Written by: The Bridge on Monday, September 18th, 2006
This post was written by Talitha; just before she left, she told me to post it for her. Sorry for pushing it off so long, Talitha. I finally got all the pictures together for it. Lance
I think one thing that needs to be clarified is the mill. Almost everything happens at the mill and I’m sure we’ve mentioned it over and over again in the posts. What would come to the mind of a typical Hutterite, would be a mill to mix feed for livestock. Being a typical Hutterite, this had me rather confused when I first got here. However, one look convinced me otherwise. It’s really a huge roof, held up by pillars 8 or 10 along the sides, with a kuppela all along the top of the roof. The kuppela is there to let light in and at the same time keep out those heavy tropical rainstorms that wash away roads and cover the sidewalks with sand. When we do have NEPA, it also has a few lonely looking light bulbs dangling from the rafters. Under this roof you can find the oddest assortment of equipment. Well I don’t know if I should say odd, it’s just that it’s all mixed together, when you’d think that it should really be more organized. There is everything from a brake and a shear to a feed mixer and a chop saw, lined up all along the sides. The hammer mill in this picture was donated by Thunderbird Colony in the US a few years ago and it’s still in good condition. On the east side of the mill there are some small crowded storage rooms.
The first one has the luxury of three windows and is being used for the palm oil. Goddy and his wife Blessing seem to be the ones taking care of that one. It’s full of oil drums, pails and dippers, you wouldn’t really want to get stuck in there, because you get the feeling you couldn’t come back out without stained clothing. The next two were once a plumbing room and a carpentry room. Now they’re full of a mixture of stuff, small pieces of wood, rusty nails, etc. The third is an electrical room. It has just recently been given over to one of the guys, Ticka, who volunteered to be our electrician. My mom cleaned it but there are still tons of old switches and stuff, crammed into the shelves. They all need to be sorted and organized or even thrown out.
The last and biggest in the row is the tool room. It contains all the tools that the mechanics use and most of the ones sent in that really great DHL. Paul Vetter, always looking very huttrish, Paul Dixon, who has patiently been fixing a motorbike ever since we got here, Emman David, forever busy with the construction equipment and my dad, always making do with what he’s got, all work right there beside the tool room on whatever piece of equipment needs their attention at the time. Anything from the little red lawnmower, to the cassava grinders, to the big yellow grader. The west end of the building is completely given over to extracting the red nourishing palm oil that stains dish clothes and every hand that touches it. This tedious process needs a lot of floor space so the mill is the perfect place to do it in.
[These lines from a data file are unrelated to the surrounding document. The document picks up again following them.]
(** The resolver reads back the path from the raw query
    [path=<escaped path>]. *)
Lemma Get_path_of_query (u : url.URL) (p : string) :
  url.RawQuery u = "path=" ++ url.QueryEscape p ->
  url.Get (url.Query u) "path" = p.
Proof.
  intros Hraw. unfold url.Query, url.ParseQuery. rewrite Hraw.
  pose proof (QueryUnescape_QueryEscape p) as Hround.
  assert (Hesc : allBytes escapedByte (url.QueryEscape p) = true).
  { unfold url.QueryEscape. rewrite escape_escapeBytes.
    apply escapeBytes_query_bytes. }
  set (esc := url.QueryEscape p) in *.
  assert (Hkey : forall d, oneOf d "&;" = true ->
                           absent d ("path=" ++ esc) = true).
  { intros d Hd. unfold absent. rewrite allBytes_app.
    apply andb_true_intro. split.
    - revert Hd. bytecases d; vm_compute; congruence.
    - eapply allBytes_impl; [| exact Hesc]. intros c Hc.
      apply escapedByte_not; [| exact Hc].
      revert Hd. bytecases d; vm_compute; congruence. }
  change ("path=" ++ esc) with (String "p" ("ath=" ++ esc)) in *.
  rewrite url.parseQuery_equation_2. cbv zeta.
  unfold url.afterAmp.
  rewrite (Cut_absent "&" _ (Hkey "&"%char eq_refl)). cbn [fst snd].
  rewrite url.parseQuery_equation_1. cbn [fst].
  unfold url.parseQueryKey.
  rewrite (Contains_absent ";" _ (Hkey ";"%char eq_refl)).
  change ((String "p" ("ath=" ++ esc) =? "")%string) with false. cbv iota.
  assert (Hcut : forall e, strings.Cut (String "p" ("ath=" ++ e)) "="
                           = ("path", e, true)).
  { intros [| ? ?]; reflexivity. }
  rewrite Hcut.
  cbv iota beta. change (url.QueryUnescape "path") with (@Ok string "path").
  cbv iota beta. rewrite Hround. cbv iota beta.
  unfold url.Get. cbn [fst]. rewrite lookup_insert_eq, lookup_empty.
  reflexivity.
Qed.

Section BarePath.
Context `{Platform}.

Lemma rotationURL_barePath (ns p : string) :
  barePath p ->
  networkPath p = false ->
  rotationURL ns p = Ok (rewritten ns p).
Proof.
  intros (Hplain & Hout & Herr) Hnet. unfold rotationURL.
  destruct (windowsAbs p); [reflexivity |].
  destruct (parse_barePath p Hplain Hnet) as [raw ->]. cbn [bind].
  apply String.eqb_neq in Hout, Herr.
  unfold fileBacked. cbn [url.Scheme url.Path String.eqb orb andb].
  rewrite Hout, Herr. reflexivity.
Qed.

End BarePath.

(* ================================================================== *)
(** * The writer factory *)

(** C5.  With an enabled policy, [NewWriter] returns at once, without
    error and without any effect on the world, a rotating writer whose
    file name is the given path and whose size, age, backup and
    local-time settings are the policy's values unchanged; so the policy
    [{true, 1524, 145, 155, true}] with the path [test.log] gives a
    writer with file name [test.log], size 1524, age 145, 155 backups,
    local time. *)
Theorem NewWriter_enabled_passes_policy `{OS}
    (cfg : configrotate.Config) (path : string) (w : World) :
  configrotate.Enabled cfg = true ->
  NewWriter cfg path w =
    (w, Ok (RotatingWriter
              (lumberjack.mkLogger path (MaxMegabytes cfg) (MaxDays cfg)
                 (MaxBackups cfg) (LocalTime cfg) false)))
  /\ NewWriter (configrotate.mkConfig true 1524 145 155 true) "test.log" w =
       (w, Ok (RotatingWriter
                 (lumberjack.mkLogger "test.log" 1524 145 155 true false))).
Proof.
  intros Hen. split.
  - unfold NewWriter. rewrite Hen. reflexivity.
  - reflexivity.
Qed.

Lemma NewWriter_enabled_passes_policy_witness :
  configrotate.Enabled (configrotate.mkConfig true 0 0 7 false) = true
  /\ @NewWriter sim.simOS
       (configrotate.mkConfig true 0 0 7 false) "/var/log/otel.log"
       sim.start =
     (sim.start,
      Ok (RotatingWriter
            (lumberjack.mkLogger "/var/log/otel.log" 0 0 7 false false))).
Proof.
  split; [reflexivity |].
  apply (@NewWriter_enabled_passes_policy sim.simOS
           (configrotate.mkConfig true 0 0 7 false) "/var/log/otel.log"
           sim.start).
  reflexivity.
Defined.

Lemma appendFlags_meaning :
  Z.land appendFlags os.O_ACCMODE = os.O_WRONLY
  /\ Z.land appendFlags os.O_APPEND = os.O_APPEND
  /\ Z.land appendFlags os.O_CREATE = os.O_CREATE.
Proof. repeat split; reflexivity. Qed.

(** Bits of a Unix permission word, from the lowest: others' execute,
    write, read; the group's; the owner's. *)
Lemma perm_0644_bits :
  map (Z.testbit 420) [8; 7; 6; 5; 4; 3; 2; 1; 0]%Z =
  [true; true; false; true; false; false; true; false; false].
Proof. reflexivity. Qed.

(** C6.  With a disabled policy, [NewWriter] makes one [open] call, on
    exactly the requested path, write-only, in append mode, creating the
    file, with mode 0644 (read for everybody, write for the owner
    alone); it returns the opened file, whose name is the path, when the
    call succeeds, and fails, with the call's error as a path error,
    exactly when the call fails. *)
Theorem NewWriter_disabled_opens_path `{OS}
    (cfg : configrotate.Config) (path : string) (w : World) :
  configrotate.Enabled cfg = false ->
  NewWriter cfg path w =
    match sys_open path appendFlags 420 w with
    | (w', inl fd) => (w', Ok (FileWriter (os.mkFile fd path true)))
    | (w', inr errno) => (w', Err (PathError "open" path errno))
    end
  /\ ((exists e, (NewWriter cfg path w).2 = Err e) <->
      (exists errno, (sys_open path appendFlags 420 w).2 = inr errno))
  /\ Z.land appendFlags os.O_ACCMODE = os.O_WRONLY
  /\ Z.testbit appendFlags 10 = true
  /\ Z.testbit appendFlags 6 = true
  /\ Z.testbit 420 2 = true
  /\ Z.testbit 420 1 = false
  /\ Z.testbit 420 4 = false.
Proof.
  intros Hen.
  assert (Heq : NewWriter cfg path w =
    match sys_open path appendFlags 420 w with
    | (w', inl fd) => (w', Ok (FileWriter (os.mkFile fd path true)))
    | (w', inr errno) => (w', Err (PathError "open" path errno))
    end).
  { unfold NewWriter. rewrite Hen. simpl.
    unfold iobind, os.OpenFile, ret. fold appendFlags.
    destruct (sys_open path appendFlags 420 w) as [w' [fd | errno]];
      reflexivity. }
  split; [exact Heq |].
  split.
  - rewrite Heq.
    destruct (sys_open path appendFlags 420 w) as [w' [fd | errno]]; simpl.
    + split; intros [x Hx]; discriminate.
    + split; intros _; eauto.
  - repeat split; reflexivity.
Qed.

Lemma NewWriter_disabled_opens_path_witness :
  configrotate.Enabled (configrotate.mkConfig false 0 0 0 false) = false
  /\ @NewWriter sim.simOS
       (configrotate.mkConfig false 0 0 0 false) "/tmp/test.log"
       sim.start =
     (sim.mkState ["/tmp/test.log"] [],
      Ok (FileWriter (os.mkFile 3 "/tmp/test.log" true))).
Proof.
  split; [reflexivity |].
  destruct (@NewWriter_disabled_opens_path sim.simOS
              (configrotate.mkConfig false 0 0 0 false) "/tmp/test.log"
              sim.start eq_refl) as [Heq _].
  rewrite Heq. reflexivity.
Defined.

(* ================================================================== *)
(** * The sink adapter *)

(** C9.  For every writer [w] that has [Write] and [Close], the sink
    that wraps it writes and closes by calling [w]'s methods, with their
    results and effects unchanged, and its [Sync] returns no error and
    leaves the world as it is. *)
Theorem nopSyncSink_delegates `{OS} {W : Type} `{!WriteCloser W}
    (w : W) (b : list byte) (st : World) :
  @Write _ (nopSyncSink W) Sink_WriteCloser (mkNopSyncSink w) b st
    = Write w b st
  /\ @Close _ (nopSyncSink W) Sink_WriteCloser (mkNopSyncSink w) st
    = Close w st
  /\ Sync (mkNopSyncSink w) st = (st, None).
Proof. repeat split. Qed.

(** The sink the registered resolver hands out wraps the writer of
    [NewWriter], opened on the [path] parameter of the URL. *)
Lemma getRotationSinkFactory_opens `{OS}
    (cfg : configrotate.Config) (u : url.URL) (w : World) :
  getRotationSinkFactory cfg u w =
    match NewWriter cfg (url.Get (url.Query u) "path") w with
    | (w', Ok writer) => (w', Ok (mkNopSyncSink writer))
    | (w', Err e) => (w', Err e)
    end.
Proof.
  unfold getRotationSinkFactory, iobind, ret.
  destruct (NewWriter cfg _ w) as [w' [writer | e]]; reflexivity.
Qed.

(* ================================================================== *)
(** * Rewriting one destination *)

Section OneDestination.
Context `{Platform}.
Along the outer edge there are vats and cauldrons full of palm nuts and water steaming away, bringing to mind the black cloaked figures of our high school days chanting, “Double double toil and trouble, fire burn and cauldron bubble”.
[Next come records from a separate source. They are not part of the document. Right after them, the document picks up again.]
(** A remote model that is unreachable. *)
Definition failing : Env :=
  {| generateContent := fun _ => Rejected "503 Service Unavailable";
     now := fun k => Z.of_nat k |}.

(** A session with a base photo and one synthesized look. *)
Definition styled : App :=
  {| userImage := Some basePhoto;
     generatedImage := Some "data:image/jpeg;base64,BBBB";
     referenceImage := None;
     chatHistory := [chatMessage MODEL greeting 0];
     inputMessage := EmptyString;
     generationState := {| isGenerating := false; progress := EmptyString |} |}.

(** A session with a base photo only. *)
Definition fresh : App := handleUserImageUpload working initialApp basePhoto.

(** Two edits in a row, typed into the input box. *)
Definition twoEdits : list (Env * Event) :=
  [ (working, UserImageUpload basePhoto);
    (working, InputChange "make the frames red");
    (working, Send);
    (working, InputChange "make them blue");
    (working, Send) ].

(** A reference picture is uploaded once; a greeting follows. *)
Definition referenceThenHello : list (Env * Event) :=
  [ (working, UserImageUpload basePhoto);
    (working, ReferenceImageUpload glassesPhoto);
    (working, InputChange "hello");
    (working, Send) ].

End Sample.

(** ** The rest of the component *)

(** The presets of the quick try-on panel. *)
Definition PRESET_STYLES : list StylistOption :=
  [ {| id := "aviator"; label := "Aviator"; icon := "🕶️";
       prompt := "wear classic gold rimmed aviator sunglasses" |};
    {| id := "wayfarer"; label := "Classic Wayfarer"; icon := "🎸";
       prompt := "wear black wayfarer style sunglasses" |};
    {| id := "cat-eye"; label := "Cat Eye"; icon := "😺";
       prompt := "wear vintage red cat-eye glasses" |};
    {| id := "round"; label := "Intellectual"; icon := "🤓";
       prompt := "wear thin round wire-rimmed glasses" |};
    {| id := "rimless"; label := "Minimalist"; icon := "👓";
       prompt := "wear modern rimless rectangular glasses" |} ].

(** The sentence [handleStyleSelect] submits. *)
Definition styleSelectText (style : StylistOption) : string :=
  "Can I try on " ++ label style ++ " glasses?".

(** [handleKeyDown]: Enter without Shift submits the input box. *)
Definition handleKeyDown (env : Env) (st : App) (key : string) (shiftKey : bool)
    : App * list GenerateContentRequest :=
  if (key =? "Enter") && negb shiftKey
  then handleSendMessage env st st (inputMessage st) None
  else (st, []).

(** The [disabled] attribute of the send button:
    [!inputMessage.trim() || generationState.isGenerating]. *)
Definition sendDisabled (st : App) : bool :=
  negb (truthyStr (trim (inputMessage st))) || isGenerating (generationState st).

(** The shopping suggestions rendered under a message:
    [msg.groundingUrls && msg.groundingUrls.length > 0] guards
    [msg.groundingUrls.slice(0,5)]. *)
Definition shownGroundingUrls (msg : ChatMessage) : list GroundingUrl :=
  match groundingUrls msg with
  | Some urls => if (0 <? length urls)%nat then firstn 5 urls else []
  | None => []
  end.

(** The requests [handleSendMessage] builds, as a function of the values
    its closure captured, the text and the reference image of the call. *)
Definition composedRequests (snap : App) (text : string) (overrideRefImage : option string)
    : list GenerateContentRequest :=
  if isEmptySubmission text overrideRefImage then []
  else
    whenTruthy (userImage snap)
      (fun u =>
         match intentFor detectIntent (currentRefImageOf snap overrideRefImage) text with
         | EDIT_IMAGE =>
             [eyewearRequest (cleanBase64 u) text
                (whenTruthy (currentRefImageOf snap overrideRefImage) cleanBase64 None)]
         | CHAT =>
             [stylistRequest text
                (whenTruthy (generatedImage snap) cleanBase64 (cleanBase64 u))
                (chatHistory snap)]
         end)
      [].

(** ** Vocabulary of the further properties *)

(** [k] occurs in [s] as a run of consecutive characters. *)
Definition occursIn (k s : string) : Prop :=
  exists pre post, s = pre ++ k ++ post.

(** [s] has no occurrence of the character [c]. *)
Fixpoint lacks (c : ascii) (s : string) : bool :=
  match s with
  | EmptyString => true
  | String d rest => negb (Ascii.eqb d c) && lacks c rest
  end.

(** A grounding chunk that carries both fields. *)
Definition webChunk (u t : string) : GroundingChunk :=
  {| web := Some {| webUri := Some u; webTitle := Some t |} |}.

(** A response part without inline data (a text part). *)
Definition textOnlyPart : ResponsePart := {| inlineData := None |}.

(** A remote model with one fixed answer. *)
Definition answering (response : GenerateContentResponse) : Env :=
  {| generateContent := fun _ => Fulfilled response;
     now := fun k => Z.of_nat k |}.

(** [l1] is [l2] with some elements deleted, the order kept. *)
Inductive Subsequence {A : Type} : list A -> list A -> Prop :=
| Subsequence_nil : Subsequence [] []
| Subsequence_keep (x : A) (l1 l2 : list A) :
    Subsequence l1 l2 -> Subsequence (x :: l1) (x :: l2)
| Subsequence_drop (x : A) (l1 l2 : list A) :
    Subsequence l1 l2 -> Subsequence l1 (x :: l2).

(** The chunk a grounding URL came from. *)
Definition chunkOf (g : GroundingUrl) : GroundingChunk := webChunk (uri g) (title g).

(** ** Worked examples *)

Example detectIntent_red : detectIntent "Make the frames red" = EDIT_IMAGE.
Proof. reflexivity. Qed.

Example detectIntent_buy : detectIntent "Where can I buy these?" = CHAT.
Proof. reflexivity. Qed.

Example detectIntent_hello : detectIntent "Hello!" = CHAT.
Proof. reflexivity. Qed.

Example trim_blank : trim "   " = EmptyString.
Proof. reflexivity. Qed.

Example trim_inner : trim "  a b  " = "a b".
Proof. reflexivity. Qed.
(** * earworm: difficulty analysis and rule-based MIDI simplification

    A shallow embedding of [earworm/difficulty/analyse.py] and
    [earworm/difficulty/simplify.py], followed by the properties of the
    specification that are stated about them.

    Conventions of the embedding.
    - Python integers are [Z]; [//] is [Z.div] (both round to the floor).
    - Python floats are embedded as exact rationals [Q].  Every finite float
      is a rational, and the comparisons of the code are against constants
      that are exact in binary (2, 4, 7, 10, 1.5, 2.5), so the branches
      taken are the ones of the code.  True division [a / b] is the exact
      quotient and [round] is round-half-to-even on that exact value; the
      constant [0.1] is taken as one tenth.
    - An operation that raises [ZeroDivisionError] returns the error
      constructor of [result]; every other path returns [Ok].  The range
      checks that mido makes when a message is built are not modelled: the
      fields of the messages built here come from decoded messages.
    - [mido.MidiFile] is the resolution and the list of tracks; the other
      attributes take the defaults of the constructor in every output.
      [mid.length], which mido computes from the file, is an argument of
      [analyse].
    - Sets of pitches are [gset Z], dictionaries are [gmap]. *)

From Stdlib Require Import ZArith QArith Qround List Lia Lqa.
From stdpp Require Import gmap strings sorting.
Import ListNotations.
There are usually women and children in cheerful wrappers or faded Hutterite dresses, hunched around their piles of palm nuts, hands never resting. Conversations full of laughter, never still, always ebbing and flowing around you, first from one side then from the other. The warm smells of steaming palm fruit mixed with wood smoke, drift towards us with the turning of the wind, tearing up our eyes, and annoying the men on the other end. The women are talking away. I’ve learned a bit of the language, so I can hear them using numbers and it brings to mind our women in their rubberized ‘keller shirtzle’ with ‘shiesle’ full of garden vegetables on their laps, discussing the price of roughnecks or who found what on a garage sale for which price. My mom, Clara and me sometimes help. It’s very cool there despite the tin roof and when it’s too hot and quiet in the house my mom and me find refuge there. I’m not sure what it is about the mill but somehow it contains its own kind of magic. There are always people there doing something. If only weighing themselves on the big scale they use for measuring the palm oil. But they are always passing through if only to see what’s going on.